■ **Exercise aim**:
Copy out, from the entries below, each line holding the string "iteration".

■ **Records for the exercise**:
Lemma fill_embeddings_ok (D : nat) (lines : list (list R))
  (vocab_embeddings : list (list R)) (i : nat) :
  Forall (fun l => length l = D) lines ->
  (i + length lines <= length vocab_embeddings)%nat ->
  fill_embeddings D vocab_embeddings i lines
  = Ok (firstn i vocab_embeddings ++ lines
        ++ skipn (i + length lines) vocab_embeddings).
Proof.
  revert vocab_embeddings i.
  induction lines as [|line lines IH]; intros emb i Hall Hlen.
  - simpl. rewrite Nat.add_0_r. now rewrite firstn_skipn.
  - simpl in Hlen. simpl fill_embeddings.
    rewrite py_index_of_nat by lia.
    rewrite assign_row_full by exact (Forall_inv Hall). simpl bind.
    rewrite IH; [|exact (Forall_inv_tail Hall)|rewrite update_nth_length; lia].
    f_equal.
    rewrite (update_nth_split i _ emb []) by lia.
    assert (Hf : length (firstn i emb) = i) by (rewrite length_firstn; lia).
    rewrite firstn_app, Hf.
    replace (S i - i)%nat with 1%nat by lia.
    rewrite firstn_all2 by lia. simpl firstn.
    rewrite skipn_app, Hf.
    rewrite (skipn_all2 (firstn i emb)) by lia.
    replace (S i + length lines - i)%nat with (S (length lines)) by lia.
    rewrite skipn_cons, skipn_skipn.
    replace (length lines + S i)%nat with (i + S (length lines))%nat by lia.
    simpl length. rewrite <- !app_assoc. reflexivity.
Qed.

Lemma fill_embeddings_too_many (D : nat) (lines : list (list R))
  (vocab_embeddings : list (list R)) (i : nat) :
  Forall (fun l => length l = D) lines ->
  (i <= length vocab_embeddings)%nat ->
  (length vocab_embeddings < i + length lines)%nat ->
  fill_embeddings D vocab_embeddings i lines = Raise IndexError.
Proof.
  revert vocab_embeddings i.
  induction lines as [|line lines IH]; intros emb i Hall Hi0 Hlen.
  - simpl in Hlen. lia.
  - simpl in Hlen. simpl fill_embeddings.
    destruct (Nat.ltb_spec i (length emb)) as [Hi|Hi].
    + rewrite py_index_of_nat by lia.
      rewrite assign_row_full by exact (Forall_inv Hall). simpl bind.
      apply IH; [exact (Forall_inv_tail Hall)|rewrite update_nth_length; lia..].
    + now rewrite py_index_none by lia.
Qed.

(** X18.  The first line of the embedding file fixes [D] and is not stored:
    when every later line holds [D] numbers and the loader returns, the
    vector of word [i] is line [i + 1] of the file, there are no more such
    lines than words, and the words that are left keep the zero vector. *)
Theorem load_from_java_arrays_embeddings (vocab0 : list String.string)
  (first_line : list R) (later_lines : list (list R))
  (table_files : list (Z * list (list R))) (topic_counts_lines : list R)
  (iteration : Z) (a : java_arrays) :
  Forall (fun l => length l = length first_line) later_lines ->
  load_from_java_arrays vocab0 (first_line :: later_lines) table_files
                        topic_counts_lines iteration = Ok a ->
  (length later_lines <= length vocab0)%nat
  /\ java_embedding_size a = length first_line
  /\ java_vocab_embeddings a
     = later_lines ++ repeat (repeat 0 (length first_line))
                             (length vocab0 - length later_lines).
Proof.
  intros Hall. unfold load_from_java_arrays. simpl hd. simpl tl.
  destruct (Nat.leb_spec (length later_lines) (length vocab0)) as [Hle|Hgt].
  - rewrite fill_embeddings_ok by (rewrite ?repeat_length; simpl; lia || assumption).
    simpl bind.
    destruct (load_table_files _ _ _ _) as [arrays|e]; [|discriminate].
    simpl bind.
    destruct (load_from_java_log_determinants _) as [ld|e]; [|discriminate].
    simpl bind. intros [= <-]. simpl.
    split; [exact Hle|]. split; [reflexivity|].
    f_equal. apply skipn_repeat_sub.
  - rewrite fill_embeddings_too_many
      by (rewrite ?repeat_length; simpl; lia || assumption).
    simpl. discriminate.
Qed.

Lemma load_from_java_arrays_embeddings_witness :
  (length [[1; 2]] <= length ["a"%string; "b"%string])%nat
  /\ java_embedding_size
       (mkJavaArrays [[1; 2]; [0; 0]] 2 0 [] [] [] [])
     = length [9; 9]
  /\ java_vocab_embeddings
       (mkJavaArrays [[1; 2]; [0; 0]] 2 0 [] [] [] [])
     = [[1; 2]] ++ repeat (repeat 0 (length [9; 9]))
                          (length ["a"%string; "b"%string] - length [[1; 2]]).
Proof.
  apply (load_from_java_arrays_embeddings ["a"%string; "b"%string] [9; 9]
           [[1; 2]] [] [] (-1)).
  - repeat first [apply Forall_nil | apply Forall_cons]; reflexivity.
  - reflexivity.
Defined.

(** X19.  An embedding file with more lines after the first than the
    vocabulary has words is refused with [IndexError], when each of these
    lines holds [D] numbers. *)
Theorem load_from_java_arrays_too_many_embeddings (vocab0 : list String.string)
  (first_line : list R) (later_lines : list (list R))
  (table_files : list (Z * list (list R))) (topic_counts_lines : list R)
  (iteration : Z) :
  Forall (fun l => length l = length first_line) later_lines ->
  (length vocab0 < length later_lines)%nat ->
  load_from_java_arrays vocab0 (first_line :: later_lines) table_files
                        topic_counts_lines iteration
  = Raise IndexError.
Proof.
  intros Hall Hgt. unfold load_from_java_arrays. simpl hd. simpl tl.
  rewrite fill_embeddings_too_many; [reflexivity|assumption|lia|].
  rewrite repeat_length. simpl. exact Hgt.
Qed.

Lemma load_from_java_arrays_too_many_embeddings_witness :
  load_from_java_arrays ["a"%string] ([9; 9] :: [[1; 2]; [3; 4]]) [] [] (-1)
  = Raise IndexError.
Proof.
  apply (load_from_java_arrays_too_many_embeddings ["a"%string] [9; 9]
           [[1; 2]; [3; 4]] [] [] (-1)).
  - repeat first [apply Forall_nil | apply Forall_cons]; reflexivity.
  - simpl. lia.
Defined.

(** X20.  The tables are counted by the files, and a file is stored under
    its own number: when some table file carries a number that is not below
    the number of table files, the loader raises and returns no arrays. *)
Theorem load_from_java_arrays_table_numbering (vocab0 : list String.string)
  (embedding_lines : list (list R)) (table_files : list (Z * list (list R)))
  (topic_counts_lines : list R) (iteration : Z)
  (t : Z) (lines : list (list R)) :
  In (t, lines) table_files -> (Z.of_nat (length table_files) <= t)%Z ->
  exists e : exn,
    load_from_java_arrays vocab0 embedding_lines table_files
                          topic_counts_lines iteration = Raise e.
Proof.
  intros Hin Ht. unfold load_from_java_arrays.
  destruct (fill_embeddings _ _ _ _) as [emb|e]; [|exists e; reflexivity].
  simpl bind.
  destruct (load_table_files_out_of_range (length (hd [] embedding_lines))
              iteration table_files
              (repeat (repeat 0 (length (hd [] embedding_lines)))
                      (length table_files))
              (repeat (repeat (repeat 0 (length (hd [] embedding_lines)))
                              (length (hd [] embedding_lines)))
                      (length table_files))
              t lines) as [e He].
  - now rewrite !repeat_length.
  - exact Hin.
  - now rewrite repeat_length.
  - exists e. rewrite He. reflexivity.
Qed.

■ **Response to this task**:
  (iteration : Z) (a : java_arrays) :
                        topic_counts_lines iteration = Ok a ->
  (iteration : Z) :
                        topic_counts_lines iteration
  (topic_counts_lines : list R) (iteration : Z)
                          topic_counts_lines iteration = Raise e.
              iteration table_files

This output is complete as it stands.